Interview de M. Alain Juppé, ministre des affaires étrangères et secrétaire général du RPR, à France 2 le 2 septembre 1994, sur le candidat éventuel du RPR à l'élection présidentielle de 1995, la cohabitation et l'université des jeunes du RPR.

Prononcé le

Intervenant(s) : 

Circonstance : Université d'été des jeunes RPR à Bordeaux du 2 au 4 septembre 1994

Média : France 2

Texte intégral

M. Masure. : Entre Balladur et Chirac vous n'hésitez pas, vous choisissez Chirac !

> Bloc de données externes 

(* ===== verification/ChunkStore.v ===== *)
(** * The chunk store

    [include/crowdy/session/chunk_store.hpp] and its part of [src/session/world_session.cpp]: a
    cache of 16^3 voxel chunks that is hydrated from a durable source, edited optimistically,
    merged with the edits the server delivers and written back with retries. The connection is
    the [Sender] interface, the durable store the [ChunkSource] interface. The
    [unordered_map]s are finite maps; where their iteration order shows ([flush], [tick],
    [pruneBeyond]) it is an argument. A callback cannot call back into the store here. *)

From S2P Require Import Prelude Bytes Protocol Codec Keys Types.

Open Scope Z_scope.

Record VoxelState := mkVoxelState { vs_voxelType : Z; vs_state : bytes }.
Record OverlayVoxel := mkOverlayVoxel { ov_x : Z; ov_y : Z; ov_z : Z; ov_voxel : VoxelState }.

Definition voxelKey (x y z : Z) : Z :=
  Z.lor (Z.lor (u64 (Z.shiftl (u16 x) 32)) (u64 (Z.shiftl (u16 y) 16))) (u16 z).

Record ChunkData := mkChunkData {
  cd_coord : ChunkCoord; cd_voxels : list Z; cd_voxelStates : gmap Z VoxelState;
  cd_overlay : gmap Z OverlayVoxel; cd_storedOnServer : bool; cd_dirty : bool; cd_hydratedAtMs : Z }.

Definition newChunk : ChunkData :=
  mkChunkData (mkChunk 0 0 0) (replicate (Z.to_nat kChunkVolume) 0) ∅ ∅ false false 0.

(** ** The durable source and its outcomes *)

Inductive GraphQLErrorKind := GNone | GHttp | GGraphQL | GProtocol | GNetwork | GTimeout | GCancelled.

#[global] Instance GraphQLErrorKind_eq_dec : EqDecision GraphQLErrorKind.
Proof. solve_decision. Defined.

(** The fields of [GraphQLErrorDetail] the store reads. *)
Record GraphQLErrorDetail := mkErrorDetail { gd_code : string; gd_retryable : bool; gd_httpStatus : option Z }.
Record GraphQLOutcome := mkOutcome {
  go_status : Status; go_kind : GraphQLErrorKind; go_errors : list GraphQLErrorDetail; go_httpStatus : Z }.

Definition outcomeOk (o : GraphQLOutcome) : bool := ok (go_status o) && bool_decide (go_kind o = GNone).

Record StoredVoxelState := mkStoredVoxelState {
  sv_x : Z; sv_y : Z; sv_z : Z; sv_voxelType : Z; sv_state : bytes }.
Record StoredChunk := mkStoredChunk {
  sc_coord : ChunkCoord; sc_voxels : bytes; sc_voxelStates : list StoredVoxelState }.

Class ChunkSource (W : Type) := {
  chunksAround : W → ChunkCoord → Z → W * list StoredChunk;
  writeChunk : W → ChunkCoord → bytes → W * GraphQLOutcome;
}.

Inductive ChunkWriteBackDrop := Refused | Exhausted.

Record ChunkWriteBackFailure := mkWriteBackFailure {
  wf_coord : ChunkCoord; wf_reason : ChunkWriteBackDrop; wf_attempts : Z; wf_error : GraphQLOutcome }.

Definition isWriteBackRefusalCode (code : string) : bool :=
  existsb (String.eqb code) ["FORBIDDEN"; "SCOPE_MISSING"; "NOT_ALLOWED"; "BAD_REQUEST"; "BAD_USER_INPUT";
    "INVALID_REQUEST"; "GRAPHQL_VALIDATION_FAILED"; "NOT_FOUND"]%string.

A. Juppé. : Ma position personnelle est connue depuis longtemps. Je l'ai résumée dans une formule. J'ai d'abord dit que je garderai ma fidélité à J. Chirac. J'ai dit aussi que je resterai loyal au gouvernement, parce que ce gouvernement fait une bonne politique. J'essaye d'y apporter ma contribution. E. Balladur le conduit de façon tout à fait efficace. Je resterai sur cette ligne. Je ne ressens aucune espèce de contradiction ni de déchirement. La politique qui est menée, aujourd'hui, est bonne. Mais il va se passer quelque chose de différent l'année prochaine. La campagne présidentielle ne se fera pas sur un bilan gouvernemental, elle va se faire sur la façon dont les candidats vont convaincre les Français sur leur vision de la France, de l'Europe, du monde pour les sept ans qui viennent. C'est différent ! On peut tout à fait rester sur la position que j'ai réaffirmée sans aucune espèce d'états d'âme ni de difficultés.

Q. : Libération fait un gros titre : « Le doute s'installe dans l'entourage de Chirac » C'est du fantasme de journaliste ?

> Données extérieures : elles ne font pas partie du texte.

Definition refreshDue (epochNow expiresAt : Z) (cfg : Config) : bool :=
  (0 <? cf_refreshLeadMs cfg) && (0 <? expiresAt) && (expiresAt - cf_refreshLeadMs cfg <=? epochNow).

Definition refresh : M' unit :=
  cfg ← gets k_config; token ← gets k_token;
  if negb ((0 <? cf_refreshLeadMs cfg) && (0 <? ti_expiresAtEpochMs token)) then mret tt else
  epochNow ← world epochMillis;
  whenM (refreshDue epochNow (ti_expiresAtEpochMs token) cfg)
    (current ← gets k_assignment;
     refreshed ← world (λ w, refreshToken w current);
     match refreshed with
     | Val fresh => setToken fresh;; whenM (negb (ti_authorizedOnCurrentServer fresh)) requestReassignment
     | Err _ =>
         modify (λ c, set_token (mkTokenInfo (ti_token (k_token c)) (ti_gameTokenId (k_token c))
           (ti_expiresAtEpochMs (k_token c) + 30 * 1000) (ti_authorizedOnCurrentServer (k_token c))) c)
     end).

Definition watchdogFires (nowMono : Z) (cfg : Config) (state : ConnState) (t : Times) : bool :=
  (0 <? cf_watchdogSilenceMs cfg) && bool_decide (state = CConnected) && (0 <? t_lastRecvMs t) &&
  (t_lastRecvMs t <? t_lastSendMs t) && (cf_watchdogSilenceMs cfg <? nowMono - t_lastRecvMs t).

Definition watchdog (nowMono : Z) : M' unit :=
  cfg ← gets k_config; state ← gets k_state; t ← gets k_times;
  whenM (watchdogFires nowMono cfg state t) requestReassignment.

Definition reassign : M' unit :=
  requested ← gets k_reconnectRequested;
  modify (set_reconnectRequested false);;
  whenM requested
    (setState CReconnecting;;
     count Reconnects 1;;
     flushSends;;
     world (λ w, (socketClose w, tt));;
     st ← doAssign;
     setState (if ok st then CConnecting else CFailed)).

Definition housekeeping : M' unit :=
  nowMono ← world monotonicMillis;
  state ← gets k_state; t ← gets k_times;
  whenM (bool_decide (state = CConnecting) && (t_readyAtMs t <=? nowMono)) (setState CConnected);;
  advertise nowMono;;
  refresh;;
  watchdog nowMono;;
  reassign.

(** One turn of [netLoop]; whether the loop goes on. *)
Definition netPass (fuel : nat) : M' bool :=
  running ← gets k_running;
  if negb running then mret false else
  wait ← receiveWaitMs 20;
  receiveBatch fuel wait;;
  flushExpiredBundle;;
  housekeeping;;
  state ← gets k_state;
  mret (negb (bool_decide (state = CFailed))).

Definition pump (fuel : nat) (timeoutMs : Z) : M' nat :=
  cfg ← gets k_config;
  if negb (cf_manualPump cfg) then mret 0%nat else
  wait ← receiveWaitMs timeoutMs;
  n ← receiveBatch fuel wait;
  flushExpiredBundle;;
  housekeeping;;
  mret n.

(** ** Dispatch *)

Definition onlyCall (b : bool) (c : Call) : list Call := if b then [c] else [].

(** The typed handler of a spatial notification. *)
Definition dispatchTyped (h : Handlers) (v : LongSpatialView) (n : SpatialNotification) : option (list Call) :=
  let typed k := Some (onlyCall (h k) (CallSpatial k n)) in
  let event k :=
    if h k then
      r ← parseEventPayload (v_payload v);
      Some (match r with Val e => [CallEvent k n e] | Err _ => [] end)
    else Some [] in
  let t := v_type v in
  if t =? ActorUpdateNotification then typed HActorUpdate else
  if t =? VoxelUpdateNotification then
    if h HVoxelUpdate then
      r ← parseVoxelPayload (v_payload v);
      Some (match r with Val x => [CallVoxel n x] | Err _ => [] end)
    else Some [] else
  if t =? ClientAudioNotification then typed HAudio else
  if t =? ClientVideoNotification then typed HVideo else
  if t =? ActorLeftNotification then
    Some (onlyCall (h HActorLeft) (CallActorLeft n (actorLeftReason (v_payload v)))) else
  if t =? ClientTextNotification then typed HText else
  if t =? ClientEventNotification then event HClientEvent else
  if t =? ServerEventNotification then event HServerEvent else
  if t =? GenericSpatial1 then typed HGenericSpatial else
  if t =? SingleActorMessage then typed HSingleActorMessage else Some [].

Definition notificationOf (v : LongSpatialView) : SpatialNotification :=
  mkSpatialNotification (v_type v) (v_appId v) (v_chunk v) (v_uuid v) (v_payload v)
    (v_epochMillisOrTokenId v) (v_sequence v).

Definition dispatchSpatial (h : Handlers) (v : LongSpatialView) : option (list Call) :=
  let n := notificationOf v in
  typed ← dispatchTyped h v n; Some (onlyCall (h HAny) (CallSpatial HAny n) ++ typed).

(** What an echo or an error does to the wait in progress. *)
Definition waitError (w : PendingWait) (e : GenericErrorView) : PendingWait :=
  if pw_active w && negb (pw_done w) && (ge_sequence e =? pw_sequence w) then
    let o := pw_outcome w in
    mkPendingWait (pw_active w) (pw_sequence w) (pw_uuid w)
      (mkWaitOutcome (wo_acknowledged o) (Some (ge_code e)) (wo_serverEpochMs o) (wo_sessionChanged o)) true
  else w.
Definition waitEcho (w : PendingWait) (v : LongSpatialView) : PendingWait :=
  if pw_active w && negb (pw_done w) && (v_sequence v =? pw_sequence w) && bool_decide (v_uuid v = pw_uuid w) then
    let o := pw_outcome w in
    mkPendingWait (pw_active w) (pw_sequence w) (pw_uuid w)
      (mkWaitOutcome true (wo_error o) (v_epochMillisOrTokenId v) (wo_sessionChanged o)) true
  else w.

(** One event of the drain. *)
Definition dispatchEvent (h : Handlers) (e : Event) : M' (list Call) :=
  let message := ev_data e in
  match ev_kind e with
  | EvStatus => mret (onlyCall (h HStatus) (CallStatus (ev_status e)))
  | EvError =>
      r ← lift (parseGenericError message);
      match r with
      | Err _ => mret []
      | Val err =>
          whenM (ge_code err =? ErrorCode_TokenExpired) requestReassignment;;
          modify (λ c, set_wait (waitError (k_wait c) err) c);;
          mret (onlyCall (h HGenericError) (CallError (mkGenericError (ge_sequence err) (ge_code err))))
      end
  | EvChannel =>
      r ← lift (parseChannelNotification message);
      match r with
      | Err _ => mret []
      | Val ch =>
          let n := mkChannelNotification (n_channelId ch) (n_senderUuid ch) (n_payload ch) (n_epochMillis ch)
                     (n_sequence ch) in
          t ← lift (le.readU8 message 0);
          let audio := t =? ChannelAudioNotification in
          mret (onlyCall (audio && h HChannelAudio) (CallChannel HChannelAudio n) ++
                onlyCall (negb audio && h HChannelMessage) (CallChannel HChannelMessage n))
      end
  | EvSpatial =>
      r ← lift (parseLongSpatial message);
      match r with
      | Err _ => mret []
      | Val v =>
          modify (λ c, set_wait (waitEcho (k_wait c) v) c);;
          lift (dispatchSpatial h v)
      end
  end.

R. : Nous ne devons pas fréquenter les mêmes entourages. Au jour où nous sommes, les candidats ne sont pas déclarés. Ce n'est pas le RPR qui va désigner les candidats. Ce n'est pas son rôle. C'est aux candidats de se déclarer, ils le feront quand ils jugeront le moment venu. Ils présenteront au pays un projet, une vision. À ce moment, parce que nous sommes la première formation politique de France, nous entrerons dans le jeu. Nous regarderons ces projets, nous poserons des questions et nous exprimerons notre préférence.

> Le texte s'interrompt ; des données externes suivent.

(* ===== verification/ConnectionLaws.v ===== *)
(** * The replication connection: rules of its operations

    Total correctness of the computations of [Connection] ([wp]), what the connection relies on of
    the world ([NetLaws], with a concrete world), its abstract state (the queued events and the
    pending messages), and what each operation does to it. *)

From S2P Require Import Prelude Bytes Protocol Codec Bundle Spsc Types Video Connection.

Open Scope Z_scope.

(** ** Total correctness *)

Section Wp.
Context {W : Type}.

(** [m] is defined at [c] and ends in a result and a state that satisfy [Q]. *)
Definition wp {A} (m : M W A) (Q : A → Conn W → Prop) (c : Conn W) : Prop :=
  match m c with Some (c', a) => Q a c' | None => False end.

Lemma wp_elim {A} (m : M W A) Q c : wp m Q c → ∃ c' a, m c = Some (c', a) ∧ Q a c'.
Proof. unfold wp. destruct (m c) as [[c' a]|]; [eauto|done]. Qed.

Lemma wp_run {A} (m : M W A) (Q : A → Conn W → Prop) c c' a : wp m Q c → m c = Some (c', a) → Q a c'.
Proof. unfold wp. intros Hwp E. by rewrite E in Hwp. Qed.

Lemma wp_mono {A} (m : M W A) (P Q : A → Conn W → Prop) c :
  wp m P c → (∀ a c', P a c' → Q a c') → wp m Q c.
Proof. unfold wp. destruct (m c) as [[c' a]|]; auto. Qed.

Lemma wp_bind {A B} (m : M W A) (f : A → M W B) Q c :
  wp m (λ a c', wp (f a) Q c') c → wp (m ≫= f) Q c.
Proof. unfold wp, mbind, M_bind. by destruct (m c) as [[c' a]|]. Qed.

Lemma wp_ret {A} (a : A) (Q : A → Conn W → Prop) c : Q a c → wp (mret a) Q c.
Proof. done. Qed.

Lemma wp_gets {A} (f : Conn W → A) (Q : A → Conn W → Prop) c : Q (f c) c → wp (gets f) Q c.
Proof. done. Qed.

Lemma wp_modify f (Q : unit → Conn W → Prop) c : Q tt (f c) → wp (modify f) Q c.
Proof. done. Qed.

Lemma wp_lift {A} (o : option A) (Q : A → Conn W → Prop) c a : o = Some a → Q a c → wp (lift o) Q c.
Proof. by intros ->. Qed.

Lemma wp_world {A} (f : W → W * A) (Q : A → Conn W → Prop) c :
  (∀ w a, f (k_world c) = (w, a) → Q a (set_world w c)) → wp (world f) Q c.
Proof. unfold wp, world. destruct (f (k_world c)) as [w a] eqn:E. eauto. Qed.

Lemma wp_count x n (Q : unit → Conn W → Prop) c : Q tt (set_count (bump (k_count c) x n) c) → wp (count x n) Q c.
Proof. done. Qed.

Lemma wp_when b (m : M W unit) (Q : unit → Conn W → Prop) c :
  (b = true → wp m Q c) → (b = false → Q tt c) → wp (whenM b m) Q c.
Proof. intros H1 H2. destruct b; [by apply H1|by apply H2]. Qed.
End Wp.

(** One structural step of a computation. *)
Ltac wp_step :=
  lazymatch goal with
  | |- wp (mbind _ _) _ _ => apply wp_bind
  | |- wp (mret _) _ _ => apply wp_ret
  | |- wp (gets _) _ _ => apply wp_gets
  | |- wp (modify _) _ _ => apply wp_modify
  | |- wp (count _ _) _ _ => apply wp_count
  | |- wp (whenM _ _) _ _ => apply wp_when; intros ?
  | |- wp (world _) _ _ => apply wp_world; intros ?w ?a ?Hw; cbn in Hw
  end; cbv beta.
Ltac wps := repeat wp_step.

(** ** The world *)

(** [sentLog] is what the socket has put on the wire, [inbound] bounds the datagrams yet to
    arrive and [clockNow] is the time: a send that answers [Ok] and nothing else puts its datagram on the wire; an open that
    answers [Ok] leaves the socket open; a receive returns at most the datagrams asked for, of
    those yet to arrive; a failed assignment has an error code. *)
Definition later_by {W} (inb : W → nat) (now : W → Z) (w w' : W) : Prop :=
  (inb w' ≤ inb w)%nat ∧ now w ≤ now w'.
Definition quiet_by {W} `{Net W} (log : W → list bytes) (inb : W → nat) (now : W → Z) (w w' : W) : Prop :=
  log w' = log w ∧ socketIsOpen w' = socketIsOpen w ∧ later_by inb now w w'.

Class NetLaws (W : Type) `{Net W} := {
  sentLog : W → list bytes;
  inbound : W → nat;
  clockNow : W → Z;
  law_monotonic w w' t : monotonicMillis w = (w', t) → quiet_by sentLog inbound clockNow w w' ∧ t = clockNow w';
  law_epoch w w' t : epochMillis w = (w', t) → quiet_by sentLog inbound clockNow w w';
  law_wake w : quiet_by sentLog inbound clockNow w (socketWake w);
  law_assign w w' r : assignServer w = (w', r) →
    quiet_by sentLog inbound clockNow w w' ∧ ∀ e, r = Err e → e ≠ Ok;
  law_refresh w a w' r : refreshToken w a = (w', r) → quiet_by sentLog inbound clockNow w w';
  law_send w d w' st : socketSend w d = (w', st) →
    sentLog w' = sentLog w ++ (if ok st then [d] else []) ∧
    socketIsOpen w' = socketIsOpen w ∧ later_by inbound clockNow w w';
  law_open w h p r s w' st : socketOpen w h p r s = (w', st) →
    sentLog w' = sentLog w ∧ later_by inbound clockNow w w' ∧ (ok st = true → socketIsOpen w' = true);
  law_close w : sentLog (socketClose w) = sentLog w ∧ later_by inbound clockNow w (socketClose w) ∧
    socketIsOpen (socketClose w) = false;
  law_recv w slot n t w' r : recvBatch w slot n t = (w', r) →
    quiet_by sentLog inbound clockNow w w' ∧
    match r with
    | Val ds => (length ds ≤ n)%nat ∧ (inbound w' + length ds ≤ inbound w)%nat
    | Err _ => True
    end;
}.

Abbreviation later := (later_by inbound clockNow).
Abbreviation quiet := (quiet_by sentLog inbound clockNow).

#[export] Instance later_preorder {W} (inb : W → nat) (now : W → Z) : PreOrder (later_by inb now).
Proof.
  split; unfold later_by.
  - intros w. lia.
  - intros w1 w2 w3. lia.
Qed.

#[export] Instance quiet_preorder {W} `{Net W} log inb now : PreOrder (quiet_by (W:=W) log inb now).
Proof.
  split; unfold quiet_by.
  - intros w. done.
  - intros w1 w2 w3 (->&->&?) (->&->&?). split_and!; try done. by etrans.
Qed.

(** ** The abstract state *)

(** The messages of a datagram, and of everything on the wire. *)
Definition unpack (d : bytes) : list bytes :=
  match forEachMessage d with Some (ms, _) => ms | None => [] end.
Definition wire (log : list bytes) : list bytes := concat (unpack <$> log).
Definition wireBytes (log : list bytes) : Z := Z.of_nat (length (concat log)).
Definition wireBundles (log : list bytes) : Z :=
  Z.of_nat (length (filter (λ d, startsWith MessageBundle d = true) log)).

(** What the send path sends: a message of at most a datagram that is not itself a bundle. *)
Definition sendable (m : bytes) : Prop :=
  (length m ≤ kMaxDatagramSize)%nat ∧
  ∃ t, head m = Some t ∧ t ≠ MessageBundle ∧ t ≠ MessageBundleSigned.

(** A datagram on the wire fits the server's limit and unpacks, without an error, to one or more
    messages the send path takes. (Which ones: [flush_post] and [transmitted].) *)
Definition datagram_ok (d : bytes) : Prop :=
  (length d ≤ kMaxDatagramSize)%nat ∧ unpack d ≠ [] ∧ Forall sendable (unpack d) ∧
  ∃ ms, forEachMessage d = Some (ms, Ok).

(** The counters agree with the wire and the pending messages. *)
Record books (s : Counter → Z) (log ms : list bytes) : Prop := {
  bk_log : Forall datagram_ok log;
  bk_datagrams : s DatagramsSent = u64 (Z.of_nat (length log));
  bk_bytes : s BytesSent = u64 (wireBytes log);
  bk_bundles : s BundlesSent = u64 (wireBundles log);
  bk_messages : s MessagesSent = u64 (Z.of_nat (length (wire log)) + Z.of_nat (length ms) + s MessagesDropped);
}.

Q. : Nous avons assisté à un premier réel accroc dans la cohabitation. Le président de la République a publiquement rappelé ses prérogatives constitutionnelles en matière d'affaire étrangères. En privé, il se dit extrêmement irrité. Il a le sentiment très net que le Premier ministre a mordu la ligne jaune.

R. : Je ne ressens pas choses ainsi. Le président de la République a ses responsabilités aux termes des institutions. Il les exerce. Le Premier ministre est le chef du gouvernement, il fixe le cap de la politique gouvernementale. Je travaille avec lui en parfaite confiance, et je crois pouvoir dire que depuis, un peu plus d'un an, cela n'a posé aucun problème dans toutes les grandes négociations, ou dans toutes les grandes crises internationales que nous avons eues à gérer, que ce soient les négociations du GATT, la crise de Bosnie, l'opération Turquoise au Rwanda. C'est là-dessus qu'il faut juger : sur les réalités et non pas sur tel ou tel commentaire. J'aimerai revenir sur l'université des jeunes du RPR : les universités d'été c'est pas les candidatures. C'est 2 000 jeunes qui réfléchissent sur leur avenir et sur les problèmes qu'ils vont se poser. Deux exemples : les problèmes de la ville. Qu'est-ce qu'il faut faire dans les banlieues ? Deuxièmement, le SIDA. Il y a eu un dialogue entre plusieurs centaines de jeunes et un professeur de médecine. J'ai été frappé par le caractère direct des questions et du sens des responsabilités. On n'élude pas les choses. Je regrette que ce qui fait la substance de ces deux ou trois journées soit éludée par l'aspect mécanique de la politique. Ce n'est pas l'essentiel, pour l'avenir, pour le rôle que le RPR peut jouer dans notre pays. L'essentiel est dans le débat des jeunes et dans leur vision d'avenir.